Tremors 2: Aftershocks (1996)

Burt is in a precarious situation
***½ / *****

My daughter was excited about watching the entire Tremors franchise, and some of the films I haven't watched in a while. I mentioned in my Letterboxd review that this was the first time I've watched Aftershocks since 1996. I was fed up with my brother, tired of his shit, and left home at 18 to get an apartment. As a teenager, when the woman renting the apartment to me mentioned HBO had never been turned off, I was giddy so say the least. And Aftershocks was regularly on HBO at the time. I mentioned in a previous review for the first Tremors on my Letterboxd account that it was a mainstay throughout my teenage years of the 90s, always on in some format or available to me. This sequel, though, is actually quite a lot of fun if unnecessary. With Bacon and McEntire otherwise occupied (the former in another film production and the latter on a music tour), the sequel feels "less than" but has plenty going for it.

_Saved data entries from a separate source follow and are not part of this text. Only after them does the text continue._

(** ** The input buffer *)

(** [cons.buf[cons.wpos++] = c] and the wrap-around; an index outside [buf] is a
    wild store. *)
Definition cons_push (c : Z) : M console unit := fun s =>
  if (0 <=? s.(wpos)) && (s.(wpos) <? Z.of_nat (length s.(cbuf))) then
    let w := u32 (s.(wpos) + 1) in
    Ret tt (set_ring (<[Z.to_nat s.(wpos) := u8 c]> s.(cbuf)) s.(rpos)
              (if w =? CONSBUFSIZE then 0 else w) s)
  else Wild s.

(** [cons_intr]: feed the characters [proc] has until it returns [-1]. *)
Fixpoint cons_intr (fuel : nat) (proc : M console Z) : M console unit :=
  match fuel with
  | O => out_of_fuel
  | S fuel =>
      let* c := proc in
      if c =? -1 then ret tt
      else if c =? 0 then cons_intr fuel proc
      else cons_push c ;;; cons_intr fuel proc
  end.

(** ** Serial input *)

Definition serial_proc_data : M console Z := fun s =>
  match s.(serial_in) with
  | [] => Ret (-1) s
  | b :: q => Ret (u8 b) (set_serial_in q s)
  end.

Definition serial_intr : M console unit :=
  let* ex := gets serial_exists in
  let* q := gets serial_in in
  if ex : bool then cons_intr (S (length q)) serial_proc_data else ret tt.

(** ** Keyboard *)

Definition NO : Z := 0.
Definition SHIFT : Z := 1.
Definition CTL : Z := 2.
Definition ALT : Z := 4.
Definition CAPSLOCK : Z := 8.
Definition NUMLOCK : Z := 16.
Definition SCROLLLOCK : Z := 32.
Definition E0ESC : Z := 64.

(** Tables: leading entries in order, then the designated ones. *)
Definition table (l : list Z) (d : list (Z * Z)) (i : Z) : Z :=
  match list_find (fun p => p.1 = i) d with
  | Some (_, (_, v)) => v
  | None => default 0 (if 0 <=? i then l !! Z.to_nat i else None)
  end.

The last time I watched this was May of 1996. So it's been a minute. Ward still has that gruff, open-eyed, rugged jeans, cowboy hat hick charm and Gross' returning "weapons enthusiast" equipped with plenty of arsenal from the Mexican army return from the previous film and know exactly what kind of absurd sequel this Tremors film was. 

I get my big KABOOM moment where a lot of bomb is loaded in a truck within a warehouse that leaves a giant ground crater at what was once the grounds of an oil refinery, along with Ward and the small cast accompanying him (including Gartin with his high wattage energy and enthusiasm, Shaver who rocks a pair of jeans and belt buckle herself as a bright and charismatic geologist, and Gross, whose Burt Gummer is coming off a broken marriage and needing a "proper distraction") get to blow up a bunch of subterranean graboids before the franchise introduces the viewer to bipedal above-ground graboids reading heat signatures as guidance towards victims (even motors or other machinery giving off heat, not just humans, are left in ripped-apart disarray) while also capable of giving birth to offspring after enough food consumption.

California locations stand in for Mexico, but the puppetry for the monsters (along with some noticeable special effects) was just a breath of fresh air. And this movie didn't have that big a budget, so what was used was impressive all things considered. Bacon, McEntire, and Finn Taylor's absences were certainly felt, but that doesn't mean Gartin and Shaver are detriments to the film. In fact Shaver and Ward work so well together, the sense of humor remains intact as does the playful tone, and Gartin as Ward's buddy this go-around is just too damned likable to disregard even if Bacon has more starpower. And Burt gets to use this high-powered rifle with this ridiculously long and pointed bullet that beheads a graboid while passing through concrete wall, barrels and a vehicle meant to be their getaway!